また、緊急時に対応できるブザーの設置や避難経路の確保など、運営基準で定められているので安心して利用できます。

居室内にトイレ・浴室・キッチンなどの設備が整っているかは、施設ごとに異なるので見学時に確認しておくとよいでしょう。

有料老人ホームの設備

有料老人ホームの設備は、施設ごとに様々ありますが、居室の広さは13㎡以上と定められています。また、バリアフリー構造と定められているので、足腰に不安のある方でも安心して利用でき、緊急時の避難経路が確保されているといった基準も設けられています。

様々な設備を設置して、シニアライフを楽しめる施設が多いのも特徴のひとつです。カラオケ・トレーニングルーム・温泉・夫婦部屋・ペットと過ごせる部屋など、施設の特色により多岐にわたります。趣味や好きな活動により、施設を選ぶと入居後の生活にも楽しみができるので、確認しておくとよいでしょう。

介護付き有料老人ホームでは、介護や医療のサポート設備もあり、リハビリを行う訓練室が設置されていることもあります。

アクティビティ、その他

アクティビティは施設の特色が大きく出る部分です。施設ごとに活動内容や頻度を確認しておくとよいでしょう。活発におこなわれている施設では、入居後の生活にメリハリが生まれ、身体機能や精神面の低下を予防できる場合もあります。

ケアハウスはとくにアクティビティに力を入れている施設も多く、活発な活動がおこなわれている傾向にあります。

有料老人ホームは設備の充実度により、活動内容も様々あります。娯楽施設やトレーニングルームなどがあるので入居者同士で楽しめる方も多くおられます。

ケアハウス(軽費老人ホームC型)と有料老人ホームのメリットとデメリット

ケアハウスは利用料金が比較的安く人気のある施設です。前年度の所得に応じた軽減措置があるので、費用面の心配が少なく利用できます。また、身寄りのない方が対象の施設なので、身寄りがないと入居できないと断られてきた方の受け皿として期待できます。

しかし、費用面が安いので、希望する方も多く入居倍率が高くなるのがデメリットとなります。入居までの待機期間が長くなりやすいので早めに入居申込みをしておくとよいでしょう。

有料老人ホームは様々な設備が整っており、シニアライフを楽しめる施設が多い傾向です。入居一時金が不要の施設も増えてきたため、入居までのハードルが下がってきています。

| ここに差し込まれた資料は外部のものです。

Lemma reads_Order_findById (id : string) : reads_only (Order_findById id).
Proof. unfold Order_findById. repeat reads_step. Qed.

Lemma reads_Event_findById (id : string) : reads_only (Event_findById id).
Proof. unfold Event_findById. repeat reads_step. Qed.

#[local] Hint Resolve reads_Order_findOne reads_Order_findById
  reads_Event_findById : reads.

(** Polling never writes unless the provider reports the session as paid:
    when the provider's answer for the session is anything but a paid
    session (not paid yet, or the call fails), the Event collection, the
    Booking ledger and the Order collection are unchanged, whatever the
    order's state is. *)
Theorem poll_writes_nothing_unless_paid
    (env : Env) (provider : string -> option Session) (sessionId : string)
    (w : World) :
  (forall s, provider sessionId = Some s -> payment_status s ≠ Some "paid") ->
  let w' := snd (getStripeResultBySession env provider sessionId w) in
  events w' = events w /\ bookings w' = bookings w /\ orders w' = orders w.
Proof.
  intros Hunpaid.
  assert (reads_only (getStripeResultBySession env provider sessionId)) as H;
    [|exact (H w)].
  assert (forall order, reads_only (pollUnresolved env provider sessionId order))
    as Hun.
  { intros order w0. unfold pollUnresolved.
    destruct (bool_decide (status order ∈ [FAILED; EXPIRED; CANCELLED])); [done|].
    unfold bind at 1, stripe_retrieve, bind, tell, ret, throw. simpl.
    destruct (provider sessionId) as [s|] eqn:Hp; [|done].
    destruct (bool_decide (payment_status s = Some "paid")) eqn:Hpaid; [|done].
    apply bool_decide_eq_true in Hpaid. by destruct (Hunpaid s eq_refl). }
  unfold getStripeResultBySession. repeat reads_step; apply Hun.
Qed.

Lemma poll_unpaid_witness :
  let o := Sample.order (Some (Finite 1)) in
  let w := Sample.world Sample.three 0 [] o in
  orders (snd (getStripeResultBySession (Sample.env false) (fun _ => None)
                 "cs_test_1" w)) = orders w.
Proof.
  intros o w.
  refine (proj2 (proj2 (poll_writes_nothing_unless_paid (Sample.env false)
                          (fun _ => None) "cs_test_1" w _))).
  intros s [=].
Defined.

(** An order that was marked FAILED, EXPIRED or CANCELLED and has no
    ticket is answered from the stored status alone: the response names
    that status, the payment provider is not asked (even if the session
    has meanwhile been paid), and nothing is written. When no order
    matches the session the answer is NOT_FOUND, again after the lookup
    alone. *)
Theorem poll_answers_closed_orders_from_the_store
    (env : Env) (provider : string -> option Session) (sessionId : string)
    (w : World) :
  let run := getStripeResultBySession env provider sessionId w in
  let looked_up :=
    {| events := events w; bookings := bookings w; orders := orders w;
       log := (log w ++ [OrderFindOne sessionId])%list |} in
  (fst (Order_findOne sessionId w) = Ok None ->
   run = (Ok Poll_NOT_FOUND, looked_up))
  /\ (forall o,
        fst (Order_findOne sessionId w) = Ok (Some o) ->
        truthy (ticketId o) = false ->
        status o = FAILED \/ status o = EXPIRED \/ status o = CANCELLED ->
        run = (Ok (Poll_status (status_name (status o))
                     ("Order " +:+ status_lower (status o) +:+ ".")),
               looked_up)).
Proof.
  intros run looked_up. subst run looked_up.
  unfold getStripeResultBySession, try_catch, bind at 1.
  unfold Order_findOne, bind, tell, get_orders, ret. simpl.
  split.
  - intros [= ->]. done.
  - intros o [= ->] Ht Hst.
    assert (bool_decide (status o ∈ [FAILED; EXPIRED; CANCELLED]) = true) as Hin.
    { destruct Hst as [->| [->| ->]]; reflexivity. }
    unfold pollUnresolved. rewrite Hin.
    destruct (ticketId o) as [t|]; [|done].
    simpl in Ht. by rewrite Ht.
Qed.

Lemma poll_closed_order_witness :
  let o := set_status EXPIRED (Sample.order (Some (Finite 1))) in
  let w := Sample.world Sample.three 0 [] o in
  fst (getStripeResultBySession (Sample.env false)
         (fun _ => Some Sample.session) "cs_test_1" w)
  = Ok (Poll_status "EXPIRED" "Order expired.").
Proof.
  intros o w.
  exact (f_equal fst
           (proj2 (poll_answers_closed_orders_from_the_store (Sample.env false)
                     (fun _ => Some Sample.session) "cs_test_1" w)
              o eq_refl eq_refl (or_intror (or_introl eq_refl)))).
Defined.

Lemma Order_findOne_run (sid : string) (w : World) :
  Order_findOne sid w
  = (fst (Order_findOne sid w),
     {| events := events w; bookings := bookings w; orders := orders w;
        log := (log w ++ [OrderFindOne sid])%list |}).
Proof. reflexivity. Qed.

Lemma poll_ready_run (env : Env) (provider : string -> option Session)
    (sid : string) (w : World) (o : Order) (t : string) :
  fst (Order_findOne sid w) = Ok (Some o) ->
  ticketId o = Some t -> t ≠ "" ->
  getStripeResultBySession env provider sid w
  = (Ok (Poll_READY t (bookingId o)),
     {| events := events w; bookings := bookings w; orders := orders w;
        log := (log w ++ [OrderFindOne sid])%list |}).
Proof.
  intros Hfind Ht Hne.
  unfold getStripeResultBySession, try_catch, bind at 1.
  rewrite Order_findOne_run, Hfind, Ht. unfold truthy.
  by destruct (String.eqb_spec t "").
Qed.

しかし、毎月の費用が他の施設に比べて高額な場合が多く、支払いにデメリットを感じる方も少なくありません。その分、必要なサービスが整っている場合が多いので、入居対象者やご家族の状況に合わせて検討するとよいでしょう。

まとめ

ケアハウスと有料老人ホームはそれぞれにタイプがあり、合計すると5つの異なるタイプに分かれます。サービスも様々なので悩むことも多いでしょう。それぞれのタイプごとに入居対象者が異なるので入居者の状態に合わせて施設を選ぶとよいでしょう。利用料金や設備が大きく異なるので、それぞれのサービスの違いを把握して施設を検討しましょう。